Contribution Guidebook

Thank you for your interest in contributing to Sunbird Registry and Credentials (RC)! This guidebook is designed to help you get started with contributing to the Sunbird RC project.

There are many ways to contribute to an open-source project, even if you are not a programmer or developer. Here are some suggestions on how you can start.

  1. Start small: If you are new to open source, start with small contributions such as reporting bugs, fixing documentation, or helping with translations.

  2. Read the documentation: Read the project's documentation to understand how it works and what needs to be done.

  3. Join the community: Join the project's community, ask questions, and get to know the developers and other contributors.

  4. Contribute code: If you are a programmer, you can contribute code to the project. Start by looking for "good first issues" or "beginner-friendly" issues that are easy to fix.

  5. Write documentation: If you are good at writing, you can help improve the project's documentation by writing tutorials, guides, or documentation.

  6. Test and report bugs: Help the project by testing it and reporting bugs. This helps the developers identify and fix issues.
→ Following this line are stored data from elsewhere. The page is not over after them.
(** Two cells, one above the other, in a column that is not the turning
    column: the two rows of the path are adjacent and overlap, which brings
    the two ends within three cells of each other. *)
Lemma column_pair_close (s e : Pos) (t xc y : Z) :
  xc <> t ->
  (t = fst e \/ (fst s + fst e) / 2 - 2 <= t <= (fst s + fst e) / 2 + 2) ->
  columnTurn s e t (xc, y) -> columnTurn s e t (xc, y + 1) ->
  1 <= chebyshev s e <= 3.
Proof.
  destruct s as [sx sy], e as [ex ey].
  unfold columnTurn, inBox, between, chebyshev. cbn [fst snd].
  intros Hne Ht H1 H2.
  pose proof (Z.div_mod (sx + ex) 2 ltac:(lia)) as Hdm.
  pose proof (Z.mod_pos_bound (sx + ex) 2 ltac:(lia)) as Hmb.
  set (m := (sx + ex) / 2) in *. clearbody m.
  set (rm := (sx + ex) mod 2) in *. clearbody rm.
  destruct H1 as [H1 | [H1 | H1]], H2 as [H2 | [H2 | H2]]; lia.
Qed.

Lemma row_pair_close (s e : Pos) (t x yc : Z) :
  yc <> t ->
  (t = snd e \/ (snd s + snd e) / 2 - 2 <= t <= (snd s + snd e) / 2 + 2) ->
  rowTurn s e t (x, yc) -> rowTurn s e t (x + 1, yc) ->
  1 <= chebyshev s e <= 3.
Proof.
  destruct s as [sx sy], e as [ex ey].
  unfold rowTurn, inBox, between, chebyshev. cbn [fst snd].
  intros Hne Ht H1 H2.
  pose proof (Z.div_mod (sy + ey) 2 ltac:(lia)) as Hdm.
  pose proof (Z.mod_pos_bound (sy + ey) 2 ltac:(lia)) as Hmb.
  set (m := (sy + ey) / 2) in *. clearbody m.
  set (rm := (sy + ey) mod 2) in *. clearbody rm.
  destruct H1 as [H1 | [H1 | H1]], H2 as [H2 | [H2 | H2]]; lia.
Qed.

(** A candidate whose own cells fill a 2x2 block joins two exit cells that
    are at most three cells apart. *)
Lemma block_on_path_close (cols rows : Z) (s e : Pos) (poly : list Pos) (x y : Z) :
  candidateShape cols rows s e poly ->
  0 <= fst s < cols -> 0 <= fst e < cols ->
  0 <= snd s < rows -> 0 <= snd e < rows ->
  In (x, y) (polylineToCells poly) -> In (x + 1, y) (polylineToCells poly) ->
  In (x, y + 1) (polylineToCells poly) -> In (x + 1, y + 1) (polylineToCells poly) ->
  1 <= chebyshev s e <= 3.
Proof.
  intros Hshape Hsx Hex Hsy Hey H00 H10 H01 H11.
  destruct (candidate_cells_turn cols rows s e poly Hshape Hsx Hex Hsy Hey)
    as [(t & Ht & Hturn) | (t & Ht & Hturn)].
  - destruct (Z.eq_dec x t) as [-> | Hne].
    + apply (column_pair_close s e t (t + 1) y); auto. lia.
    + apply (column_pair_close s e t x y); auto.
  - destruct (Z.eq_dec y t) as [-> | Hne].
    + apply (row_pair_close s e t x (t + 1)); auto. lia.
    + apply (row_pair_close s e t x y); auto.
Qed.

(** ** Exit cells of two separated rooms are far apart *)

Lemma exits_far (ra rb : Room) (s e : Pos) :
  0 < room_width ra -> 0 < room_height ra ->
  0 < room_width rb -> 0 < room_height rb ->
  apart ROOM_SEPARATION ra rb ->
  distToRect ra (fst s) (snd s) <= 1 ->
  distToRect rb (fst e) (snd e) <= 1 ->
  3 < chebyshev s e.
Proof.
  destruct s as [sx sy], e as [ex ey].
  unfold apart, distToRect, chebyshev, ROOM_SEPARATION. cbn [fst snd].
  intros Hwa Hha Hwb Hhb Hap.
  repeat match goal with
         | |- context [?a <? ?b] => destruct (Z.ltb_spec a b)
         | |- context [?a >? ?b] => rewrite (Z.gtb_ltb a b); destruct (Z.ltb_spec b a)
         end; lia.
Qed.


(** * The router: no filled 2x2 block *)

Lemma neighbourOffsets_In (dx dy : Z) :
  -1 <= dx <= 1 -> -1 <= dy <= 1 -> In (dx, dy) neighbourOffsets.
Proof.
  intros Hx Hy.
  assert (Ex : dx = -1 \/ dx = 0 \/ dx = 1) by lia.
  assert (Ey : dy = -1 \/ dy = 0 \/ dy = 1) by lia.
  destruct Ex as [-> | [-> | ->]], Ey as [-> | [-> | ->]]; simpl; tauto.
Qed.

Lemma corridorTooCloseToOthers_false (cols rows : Z) (cells : Grid) (p : Pos) :
  corridorTooCloseToOthers cols rows cells p = false ->
  inGrid cols rows (fst p) (snd p) = true
  /\ (typeIs corridor cells (fst p) (snd p) = true
      \/ forall dx dy,
        -1 <= dx <= 1 -> -1 <= dy <= 1 -> (dx <> 0 \/ dy <> 0) ->
        inGrid cols rows (fst p + dx) (snd p + dy) = true ->
        typeIs corridor cells (fst p + dx) (snd p + dy) = false).
Proof.
  unfold corridorTooCloseToOthers.
  destruct (inGrid cols rows (fst p) (snd p)); cbn [negb]; [| discriminate].
  destruct (typeIs corridor cells (fst p) (snd p)); [intros _; tauto |].
  intros H. split; [reflexivity |]. right. intros dx dy Hdx Hdy Hnz Hg.
  destruct (typeIs corridor cells (fst p + dx) (snd p + dy)) eqn:Ht; [| reflexivity].
  exfalso.
  assert (Hex : existsb
                  (fun d : Pos =>
                     negb ((fst d =? 0) && (snd d =? 0))
                     && inGrid cols rows (fst p + fst d) (snd p + snd d)
                     && typeIs corridor cells (fst p + fst d) (snd p + snd d)
                     && (Z.max (Z.abs (fst d)) (Z.abs (snd d)) <=? CORRIDOR_CORRIDOR_GAP))
                  neighbourOffsets = true).
  { apply existsb_exists. exists (dx, dy). split; [apply neighbourOffsets_In; lia |].
    cbn [fst snd]. rewrite Hg, Ht. unfold CORRIDOR_CORRIDOR_GAP.
    rewrite !andb_true_iff. repeat split.
    - apply negb_true_iff. apply andb_false_iff.
      destruct Hnz; [left | right]; apply Z.eqb_neq; assumption.
    - apply Z.leb_le. lia. }
  congruence.
Qed.

Section NoBlock.

Variable rooms : list Room.
Variables cols rows : Z.
Variable cells : Grid.
Variables a b : nat.
Variables s e : Pos.
Variable path : list Pos.

Hypothesis Hrect : rectGrid cols rows cells.
Hypothesis Hacc : pathAccepted rooms cols rows cells a b s e path = true.

(** A freshly carved cell has no corridor around it but those of its own
    path. *)
Lemma fresh_cell_isolated (x y dx dy : Z) :
  In (x, y) path -> typeAt cells x y <> Some corridor ->
  -1 <= dx <= 1 -> -1 <= dy <= 1 -> (dx <> 0 \/ dy <> 0) ->
  typeAt (carveCells cols rows cells path) (x + dx) (y + dy) = Some corridor ->
  In (x + dx, y + dy) path /\ typeAt cells (x + dx) (y + dy) <> Some corridor.
Proof.
  intros Hin Hfresh Hdx Hdy Hnz Hc.
  destruct (pathAccepted_true _ _ _ _ _ _ _ _ _ Hacc) as [Hvalid _].
  destruct (cellInvalid_false _ _ _ _ _ _ _ _ _ (Hvalid _ Hin)) as (_ & _ & _ & Hclose).
  apply corridorTooCloseToOthers_false in Hclose as [_ [Hold | Hnone]].
  { apply typeIs_typeAt in Hold. contradiction. }
  cbn [fst snd] in Hnone.
  apply carveCells_corridor in Hc as [Hc | (He & Hp & _)].
  - exfalso. unfold typeAt in Hc.
    destruct (cellAt cells (x + dx) (y + dy)) as [c|] eqn:Hcell; [| discriminate].
    pose proof (cellAt_Some_bounds _ _ _ _ _ _ Hrect Hcell) as Hb.
    assert (Hg : inGrid cols rows (x + dx) (y + dy) = true) by (apply inGrid_iff; lia).
    specialize (Hnone dx dy Hdx Hdy Hnz Hg). apply typeIs_false in Hnone.
    apply Hnone. unfold typeAt. rewrite Hcell. exact Hc.
  - split; [exact Hp | congruence].
Qed.

Lemma fresh_neighbour (u v u' v' : Z) :
  In (u, v) path -> typeAt cells u v <> Some corridor ->
  -1 <= u' - u <= 1 -> -1 <= v' - v <= 1 -> (u' <> u \/ v' <> v) ->
  typeAt (carveCells cols rows cells path) u' v' = Some corridor ->
  In (u', v') path /\ typeAt cells u' v' <> Some corridor.
Proof.
  intros Hin Hfresh Hu Hv Hne Hc.
  replace u' with (u + (u' - u)) in * by lia.
  replace v' with (v + (v' - v)) in * by lia.
  apply fresh_cell_isolated; auto; lia.
Qed.

(** A new filled block is made of cells of the path alone. *)
Lemma block_is_fresh (x y : Z) :
  noCorridorBlock cells ->
  corridorBlockAt (carveCells cols rows cells path) x y ->
  In (x, y) path /\ In (x + 1, y) path
  /\ In (x, y + 1) path /\ In (x + 1, y + 1) path.
Proof.
  intros Hno (H00 & H10 & H01 & H11).
  assert (Hcase : forall u v,
             typeAt (carveCells cols rows cells path) u v = Some corridor ->
             typeAt cells u v = Some corridor
             \/ (In (u, v) path /\ typeAt cells u v <> Some corridor)).
  { intros u v H. apply carveCells_corridor in H as [H | (H & Hp & _)];
      [left; exact H | right; split; [exact Hp | congruence]]. }
  assert (Hall : forall u v,
             In (u, v) path -> typeAt cells u v <> Some corridor ->
             x <= u <= x + 1 -> y <= v <= y + 1 ->
             forall u' v', x <= u' <= x + 1 -> y <= v' <= y + 1 ->
                           typeAt (carveCells cols rows cells path) u' v' = Some corridor ->
                           In (u', v') path /\ typeAt cells u' v' <> Some corridor).
  { intros u v Hin Hf Hu Hv u' v' Hu' Hv' Hc.
    destruct (Z.eq_dec u' u) as [-> | Hneu].
    - destruct (Z.eq_dec v' v) as [-> | Hnev]; [split; assumption |].
      apply (fresh_neighbour u v u v'); auto; lia.
    - apply (fresh_neighbour u v u' v'); auto; lia. }
  assert (Hfresh : exists u v, In (u, v) path /\ typeAt cells u v <> Some corridor
                               /\ x <= u <= x + 1 /\ y <= v <= y + 1).
  { destruct (Hcase _ _ H00) as [O00 | [P F]]; [| exists x, y; repeat split; auto; lia].
    destruct (Hcase _ _ H10) as [O10 | [P F]]; [| exists (x + 1), y; repeat split; auto; lia].
    destruct (Hcase _ _ H01) as [O01 | [P F]]; [| exists x, (y + 1); repeat split; auto; lia].
    destruct (Hcase _ _ H11) as [O11 | [P F]]; [| exists (x + 1), (y + 1); repeat split; auto; lia].
    exfalso. apply (Hno x y). repeat split; assumption. }
  destruct Hfresh as (u & v & Hin & Hf & Hu & Hv).
  repeat split.
  - apply (Hall u v Hin Hf Hu Hv x y); auto; lia.
  - apply (Hall u v Hin Hf Hu Hv (x + 1) y); auto; lia.
  - apply (Hall u v Hin Hf Hu Hv x (y + 1)); auto; lia.
  - apply (Hall u v Hin Hf Hu Hv (x + 1) (y + 1)); auto; lia.
Qed.

End NoBlock.


(** * The router keeps its invariant *)

Lemma roomShape_facts (r : Room) :
  roomShape r ->
  0 < room_width r /\ 0 < room_height r
  /\ inRoom r (fst (center r)) (snd (center r)) = true
  /\ inGrid (width DUNGEON_SIZE) (height DUNGEON_SIZE)
            (fst (center r)) (snd (center r)) = true.
Proof.
  unfold roomShape. unfold_consts. intros (Hx & Hy & Hxw & Hyh & Hw & Hh & Hc).
  rewrite Hc. cbn [fst snd]. rewrite inRoom_iff, inGrid_iff.
  pose proof (Z.div_mod (room_width r) 2 ltac:(lia)).
  pose proof (Z.mod_pos_bound (room_width r) 2 ltac:(lia)).
  pose proof (Z.div_mod (room_height r) 2 ltac:(lia)).
  pose proof (Z.mod_pos_bound (room_height r) 2 ltac:(lia)).
  lia.
Qed.

Lemma exitCellFromCenter_inGrid (rooms : list Room) (cols rows : Z)
      (roomIdx : nat) (r : Room) (target p : Pos) :
  rooms !! roomIdx = Some r ->
  0 < room_width r -> 0 < room_height r ->
  inRoom r (fst (center r)) (snd (center r)) = true ->
  inGrid cols rows (fst (center r)) (snd (center r)) = true ->
  exitCellFromCenter rooms cols rows roomIdx target = Some p ->
  inGrid cols rows (fst p) (snd p) = true.
Proof.
  intros Hr Hw Hh Hc Hg. unfold exitCellFromCenter. rewrite Hr.
  destruct (exitWalk _ _ _ _ _ _ _ _ _ _) eqn:Hwalk.
  - intros [= <-].
    eapply (exitWalk_near rooms cols rows roomIdx r _ _ _ Hr Hw Hh
                          (sign_range _) (sign_range _)); [| exact Hwalk].
    rewrite (distToRect_inRoom r _ _ Hc). lia.
  - destruct (find _ _) as [q|] eqn:Hfind.
    + intros [= <-]. apply find_some in Hfind as [_ Hq].
      apply andb_true_iff in Hq as [Hq _]. exact Hq.
    + intros [= <-]. exact Hg.
  - discriminate.
Qed.

Lemma lookup_In (rooms : list Room) (i : nat) (r : Room) :
  rooms !! i = Some r -> In r rooms.
Proof. intros H. apply list_elem_of_In. eapply list_elem_of_lookup_2. exact H. Qed.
How we work as a community

  1. Engage with the community

    You can engage using Discussions for general questions, Ideas & Enhancement suggestions, Show & tell, etc.

  1. Create an issue (or a ticket)

    1. Provide sufficient details i.e. Title, Description, Screenshots, Videos, Environment, etc

    2. In the community repo by selecting the issue type (template) - Bug, Feature, Security Vulnerability

  2. Find issues to contribute

    1. Look for issues/items tagged as “Good first issue”. If there are no good first issues, check out the roadmap.

    2. From the Roadmap, look for Priority items that are not already in a Sprint

    3. Navigate using the components (labels) to find items relevant to your skillset/area of interest

    4. Comment on the ticket by tagging at least the current assignee and the reporter to get more clarity if needed or validate your approach to solving the issue. If you are clear on what needs to be done, you can go ahead & create a Pull Request to contribute code.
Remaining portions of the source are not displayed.